Steely, the Japanese aren't about that "sort of shit", mate. It's shame some bullet missed somewhere in time, somewhere in history. What a missed opportunity that gave rise to the life and times of 'Steely'. What a moron. What a stupid fucking moron - but hey, the media love Steely already, for his statement is incendiary and hateful a media grab you'll get.

You have to wonder about a few things.
1) What kind of society have we become where this sort of thing happens? You have to wonder about this. This wasn't exactly imaginable 10 years ago. Now, it's unfolding in our 'Olympic City'.
2) What kind of Prime Minister have we got that won't condemn white supremacists?
3) What kind off future are we looking at if Australia is going to go down the alley of divide-and-conquer race relations a la The United states of America. Is this where Australians really want to go?
4) What exactly were they expecting when people kept banging the patriotism drum? Patriotism is the first refuge of the scoundrel, and by the looks of things we have aa lot of scoundrels in our society.
5) Media media media. it's a bit like Quantum Physics except the opposite you only get a wave function of idiocy and irrationality when the media does the watching.
6) Does this give the excuse to toughen police powers even more? And who is all of this activity targeting?
7) Will we be seeing more personal ads like this in the future?

photo
Are you a perfect Aryan maiden looking for her stormtrooper of love? Then look no further, because here I am. I am in to racial purity, protecting the white culture and bowling.
Look, these are just questions. Looking at the faces of the rioters, I think 'Sartre's hour of Resistance' is approaching faster than you expect.

UPDATE 2:
This link came in from Gragra. Check out this conclusion bit:
One theme that emerges from this paper and the experience of ethnic crime in Sydney in the last few years is the readiness of politicians to exploit fear of crime for their own political purposes. Political parties in Australia, and in many other countries, appear to fight to be tougher on crime than their opponents, even when so called progressive parties, such as the Labor party in NSW, are involved. Moreover, themedia, particularly the tabloid newspapers, are eager to give great headline space "often on their precious front pages" to crime, particularly ethnic crime, because it sell papers. Political opportunism and newspaper sensationalism have a vested interest in beating-up the ethnic crime issue.

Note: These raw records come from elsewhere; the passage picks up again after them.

Lemma inv_log h es n cs ws topic c :
  task_inv h es n cs ws → task_inv (h ++ [Logged topic c]) (es ++ [(n, log_text topic c)]) (n + 1) cs ws.
Proof.
  intros [Hi Hb Hr Hw Hp Hk Hs]. split.
  - rewrite fmap_app. apply NoDup_app. split_and!; [done| |apply NoDup_singleton].
    intros x (p & -> & Hp')%list_elem_of_fmap Hx. apply list_elem_of_singleton in Hx. specialize (Hb p Hp'). simpl in *. lia.
  - intros p [?%Hb| ->%list_elem_of_singleton]%elem_of_app; simpl; lia.
  - intros id m [Hin|[= -> ->]%list_elem_of_singleton]%elem_of_app; [|set_solver]. destruct (Hr _ _ Hin) as (t & c' & ? & ?). set_solver.
  - intros w id m Hin Hm. destruct (Hw w id m Hin Hm) as (? & (t & c' & ? & ?) & Hu). split_and!; [lia|set_solver|].
    intros m' [?|[= -> ->]%list_elem_of_singleton]%elem_of_app; [auto|lia].
  - done.
  - intros t c' [Hin|[= -> ->]%list_elem_of_singleton]%elem_of_app; [|set_solver]. destruct (Hk _ _ Hin) as [[id ?]|?]; set_solver.
  - intros t c' b Hin. set_solver.
Qed.
(** The history grows by events that log nothing, the calls by calls for what
    was logged, and the workers change; the table does not. *)
Lemma inv_workers h es n cs cs' ws ws' e :
  task_inv h es n cs ws → (∀ t c, Logged t c ∉ e) → (∀ t c b, (t, c, b) ∈ cs' → Logged t c ∈ h) → cs ⊆ cs' →
  (∀ x, x ∈ ws' → x ∈ ws ∨ ∀ id m, worker_message x = Some (id, m) → (id, m) ∈ es ∨ ∃ x', x' ∈ ws ∧ worker_message x' = Some (id, m)) →
  (∀ id m, Pushing (AtTry id m AtDelete) ∈ ws' → Pushing (AtTry id m AtDelete) ∈ ws ∨ ∃ t c, m = log_text t c ∧ (t, c, true) ∈ cs') →
  task_inv (h ++ e) es n cs' ws'.
Proof.
  intros [Hi Hb Hr Hw Hp Hk Hs] Hl Hse Hsub Hww Hpub.
  assert (∀ m, (∃ topic c, m = log_text topic c ∧ Logged topic c ∈ h) → ∃ topic c, m = log_text topic c ∧ Logged topic c ∈ h ++ e) as Hmono.
  { intros m (t & c & ? & ?). exists t, c. set_solver. }
  assert (∀ id m, (id, m) ∈ es → (id < n)%Z ∧ (∃ topic c, m = log_text topic c ∧ Logged topic c ∈ h ++ e) ∧ ∀ m', (id, m') ∈ es → m' = m) as Hes.
  { intros id m Hin. split_and!; [by apply (Hb (id, m))|eauto|]. intros m' Hin'. by injection (NoDup_fmap_inj_in fst es _ _ Hi Hin' Hin eq_refl). }
  split; [done..| | | | |].
  - eauto.
  - intros x id m [Hin|Hnew]%Hww Hm; [destruct (Hw x id m Hin Hm) as (? & ? & ?); auto|].
    destruct (Hnew id m Hm) as [?|(x' & Hin & Hm')]; [auto|]. destruct (Hw x' id m Hin Hm') as (? & ? & ?); auto.
  - intros id m [Hin|?]%Hpub; [destruct (Hp id m Hin) as (t & c & ? & ?); exists t, c; auto|done].
  - intros t c [Hin|?]%elem_of_app; [|by destruct (Hl t c)]. destruct (Hk t c Hin) as [?|?]; [by left|right; auto].
  - intros t c b Hin. apply elem_of_app. left. eauto.
Qed.
(** Rows leave the table that were published. *)
Lemma inv_delete h es es' n n' cs ws id m :
  task_inv h es n cs ws → Pushing (AtTry id m AtDelete) ∈ ws → es' `sublist_of` es → (n ≤ n')%Z → (∀ p, p ∈ es → p ∈ es' ∨ p.1 = id) →
  task_inv h es' n' cs ws.
Proof.
  intros [Hi Hb Hr Hw Hp Hk Hs] Hpub Hsub Hn Hdel. pose proof (sublist_subseteq _ _ Hsub) as Hss. split; try done.
  - eapply sublist_NoDup; [done|]. by apply fmap_sublist.
  - intros p Hin. specialize (Hb p (Hss _ Hin)). lia.
  - eauto.
  - intros x i m' Hin Hm. destruct (Hw x i m' Hin Hm) as (? & ? & Hu). split_and!; [lia|done|]. auto.
  - intros t c Hin. destruct (Hk t c Hin) as [[i Hrow]|?]; [|by right]. destruct (Hdel _ Hrow) as [?|Hid]; [left; eauto|]. simpl in Hid. subst i. right.
    destruct (Hw _ id m Hpub eq_refl) as (_ & _ & Hu). apply Hu in Hrow. destruct (Hp id m Hpub) as (t' & c' & -> & ?).
    by apply (inj2 log_text) in Hrow as [-> ->].
Qed.
Lemma inv_next h es n n' cs ws : task_inv h es n cs ws → (n ≤ n')%Z → task_inv h es n' cs ws.
Proof.
  intros [Hi Hb Hr Hw Hp Hk Hs] Hn. split; try done.
  - intros p Hin. specialize (Hb p Hin). lia.
  - intros x id m Hin Hm. destruct (Hw x id m Hin Hm) as (? & ? & ?). split_and!; [lia|done..].
Qed.
Lemma elem_of_insert {A} (l : list A) i x y : y ∈ <[i := x]> l → y ∈ l ∨ y = x.
Proof. intros [j [(_ & -> & _)|[_ ?%list_elem_of_lookup_2]]%list_lookup_insert_Some]%list_elem_of_lookup; auto. Qed.
Lemma inv_insert h es n cs cs' ws i x y e :
  task_inv h es n cs ws → ws !! i = Some y → (∀ t c, Logged t c ∉ e) → (∀ t c b, (t, c, b) ∈ cs' → Logged t c ∈ h) → cs ⊆ cs' →
  (∀ id m, worker_message x = Some (id, m) → worker_message y = Some (id, m) ∨ (id, m) ∈ es) →
  (∀ id m, x = Pushing (AtTry id m AtDelete) → ∃ t c, m = log_text t c ∧ (t, c, true) ∈ cs') → task_inv (h ++ e) es n cs' (<[i := x]> ws).
Proof.
  intros Hinv Hy Hl Hs Hsub Hx Hpub. pose proof (list_elem_of_lookup_2 _ _ _ Hy) as Hin. eapply inv_workers; [done..| |].
  - intros x' [Hw| ->]%elem_of_insert; [by left|]. right. intros id m [?|?]%Hx; eauto.
  - intros id m [Hw|E]%elem_of_insert; [by left|]. eauto.
Qed.
(** The same for a step without calls. *)
Lemma inv_insert_quiet h es n cs ws i x y e :
  task_inv h es n cs ws → ws !! i = Some y → (∀ t c, Logged t c ∉ e) →
  (∀ id m, worker_message x = Some (id, m) → worker_message y = Some (id, m) ∨ (id, m) ∈ es) →
  (∀ id m, x ≠ Pushing (AtTry id m AtDelete)) → task_inv (h ++ e) es n cs (<[i := x]> ws).
Proof. intros Hinv Hy Hl Hx Hpub. eapply inv_insert; [done..|apply Hinv|done|done|]. intros ?? E. by destruct (Hpub _ _ E). Qed.

Lemma restart_same `{AuthEnv} t d r d' : RestartUnorderedOutboxInfo t d = (r, d') → same_messages d d'.
Proof.
  unfold RestartUnorderedOutboxInfo, mbind, M_bind. destruct (update_unordered _ _ _ d) as [r1 d1] eqn:E. apply update_same in E; [|done].
  by destruct r1; intros [= <- <-].
Qed.
Lemma renew_same `{AuthEnv} id d r d' : autoRenewal id d = (r, d') → same_messages d d'.
Proof.
  unfold autoRenewal, UpdateUnorderedOutboxUpdateTimeByID, mbind, M_bind. destruct (update_unordered _ _ _ d) as [r1 d1] eqn:E. apply update_same in E; [|done].
  by destruct r1; intros [= <- <-].
Qed.
Lemma log_adds `{AuthEnv} topic c d d' :
  async_Log topic c d = (Ok tt, d') →
  n_id d' = (n_id d + 1)%Z ∧ ∃ row, t_unordered d' = t_unordered d ++ [row] ∧ un_id row = n_id d ∧ un_message row = log_text topic c ∧ un_status row = OutboxNotStarted.
Proof. unfold async_Log, AddUnorderedOutboxInfo, execute. destruct (db_fault _); intros [= <-]. split; [done|]. by eexists. Qed.

Lemma thread_step_inv `{AuthEnv} h ws i x r d cs d' cs' :
  ws !! i = Some x → thread_fate d cs x r d' cs' → task_inv h (entries d) (n_id d) cs ws →
  task_inv (h ++ thread_events x r d) (entries d') (n_id d') cs' (<[i := after r]> ws).
Proof.
  intros Hi Hf Hinv. destruct Hf as [d' Hr|x r Hm He|rt id m d' Hs|id m n d' Hc|id m topic c b r Hm Ha _ Hb|id m|id m r d' Hd].
  - apply restart_same in Hr as [He ->]. unfold entries. rewrite He. eapply inv_insert_quiet; [done..| |done|done]. by intros ?? ?%list_elem_of_singleton.
  - rewrite He. eapply inv_insert_quiet; [done..|set_solver| |]; [by rewrite Hm|]. intros ?? E. by rewrite E in Hm.
  - apply select_entry in Hs as [-> Hin]. eapply inv_insert_quiet; [done..|set_solver| |done]. intros ?? [= <- <-]. by right.
  - apply update_same in Hc as [He ->]; [|done]. unfold entries. rewrite He. eapply inv_insert_quiet; [done..|set_solver| |]; simpl.
    + destruct (n =? 1)%Z; [|done]. intros ?? [= <- <-]. by left.
    + by destruct (n =? 1)%Z.
  - assert (m = log_text topic c ∧ Logged topic c ∈ h) as [-> Hlog].
    { destruct (ti_worker _ _ _ _ _ Hinv _ id m (list_elem_of_lookup_2 _ _ _ Hi) eq_refl) as (_ & (t & c' & -> & ?) & _). rewrite read_log_text in Hm. by simplify_eq. }
    eapply inv_insert; [done..|set_solver| |set_solver| |].
    + intros t c' b' [Hin|[= -> -> ->]%list_elem_of_singleton]%elem_of_app; [by eapply ti_sent|done].
    + intros i' m' E. apply Ha in E as [= -> ->]. by left.
    + intros i' m' E. pose proof (Ha (i', m')) as Hp. rewrite E in Hp. specialize (Hp eq_refl) as [= -> ->]. exists topic, c. rewrite (Hb E). set_solver.
  - eapply inv_insert_quiet; [done..|set_solver| |done]. intros ?? [= <- <-]. by left.
  - apply delete_entries in Hd as (Hsub & Hn & Hdel). eapply inv_insert_quiet; [|done|set_solver|..].
    + eapply inv_delete; [done|by eapply list_elem_of_lookup_2|done|lia|]. intros p [?|[? _]]%Hdel; auto.
    + simpl. destruct (accepted r); [done|]. intros ?? [= <- <-]. by left.
    + simpl. by destruct (accepted r).
Qed.
Lemma audit_step_inv {W} (s : task_state W) e s' h :
  task_step s e s' → task_inv h (entries (ta_db s)) (n_id (ta_db s)) (ta_calls s) (ta_workers s) →
  task_inv (h ++ e) (entries (ta_db s')) (n_id (ta_db s')) (ta_calls s') (ta_workers s').
Proof.
  intros Hstep Hinv. destruct Hstep as [env topic c d d' cs w ws Hl|rt env log i x r d d' cs cs' w w' ws Hi Ht|env d d' cs w ws Hr|env id r d d' cs w ws Hr
    |i x d cs w ws Hi|d cs w ws|d d' cs w w' ws Ht Hn]; simpl in *.
  - apply log_adds in Hl as (-> & row & Ht & Hid & Hm & _). unfold entries. rewrite Ht, fmap_app. simpl. rewrite Hid, Hm. by apply inv_log.
  - apply thread_cases in Ht. by eapply thread_step_inv.
  - apply restart_same in Hr as [He ->]. unfold entries. rewrite He.
    eapply inv_workers; [done|..]; [by intros ?? ?%list_elem_of_singleton|apply Hinv|done|auto|auto].
  - apply renew_same in Hr as [He ->]. unfold entries. by rewrite He, app_nil_r.
  - eapply inv_insert_quiet; [done..|set_solver|done|done].
  - eapply inv_workers; [done|..]; [set_solver|apply Hinv|done|..].
    + intros x [?| ->%list_elem_of_singleton]%elem_of_app; [by left|by right].
    + intros ?? [?|?%list_elem_of_singleton]%elem_of_app; [by left|done].
  - rewrite app_nil_r. unfold entries. rewrite Ht. by eapply inv_next.
Qed.
Lemma audit_run_inv {W} (s0 s : task_state W) h :
  fresh_start s0 → task_run s0 h s → task_inv h (entries (ta_db s)) (n_id (ta_db s)) (ta_calls s) (ta_workers s).
Proof.
  intros (Ht & Hc & Hw). induction 1 as [|h s e s' _ IH Hstep]; [|by eapply audit_step_inv].
  unfold entries. rewrite Ht, Hc, Hw. split; [apply NoDup_nil_2|set_solver..].
Qed.

(** C9. No log entry is lost and none is made up: in every run of any number
    of instances, a statement or call of [push] at a time, whatever statements
    are refused, calls fail, instances crash and claims are set back, an entry
    that was logged is in the table or a call of [Publish] with its topic and
    message was answered without an error; and every call of [Publish], failed
    or not, was for an entry that had been logged. *)
Theorem audit_entries_survive {W} (s0 s : task_state W) h topic c :
  fresh_start s0 → task_run s0 h s →
  (Logged topic c ∈ h → (∃ row, row ∈ t_unordered (ta_db s) ∧ un_message row = log_text topic c) ∨ (topic, c, true) ∈ ta_calls s) ∧
  (∀ b, (topic, c, b) ∈ ta_calls s → Logged topic c ∈ h).
Proof.
  intros Hf Hr. destruct (audit_run_inv s0 s h Hf Hr) as [_ _ _ _ _ Hk Hs]. split; [|eauto]. intros Hl. destruct (Hk _ _ Hl) as [[id Hin]|?]; [left|by right].
  apply elem_of_entries in Hin as (row & ? & _ & ?). eauto.
Qed.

It is partly for this reason that an investigation into Lebanese or Middle Eastern crime in Sydney is at the same time an investigation into racialisation of crime. That is, attitudes of racial prejudice, directly or indirectly, shape practices of individuals and institutions, including the labour market and the police. This is not to say that very thing is a consequence of police or media racism. To think this would be naive. What we are saying is that in order to understand the complex issue of "ethnic crime" in Sydney, we need to consider how the social construction of "ethnic" - say Lebanese - produces a discourse about ethnic crime that often reproduces racist stereotypes rather than challenges them.
The report dates to 25 April 2002. Sobering, really.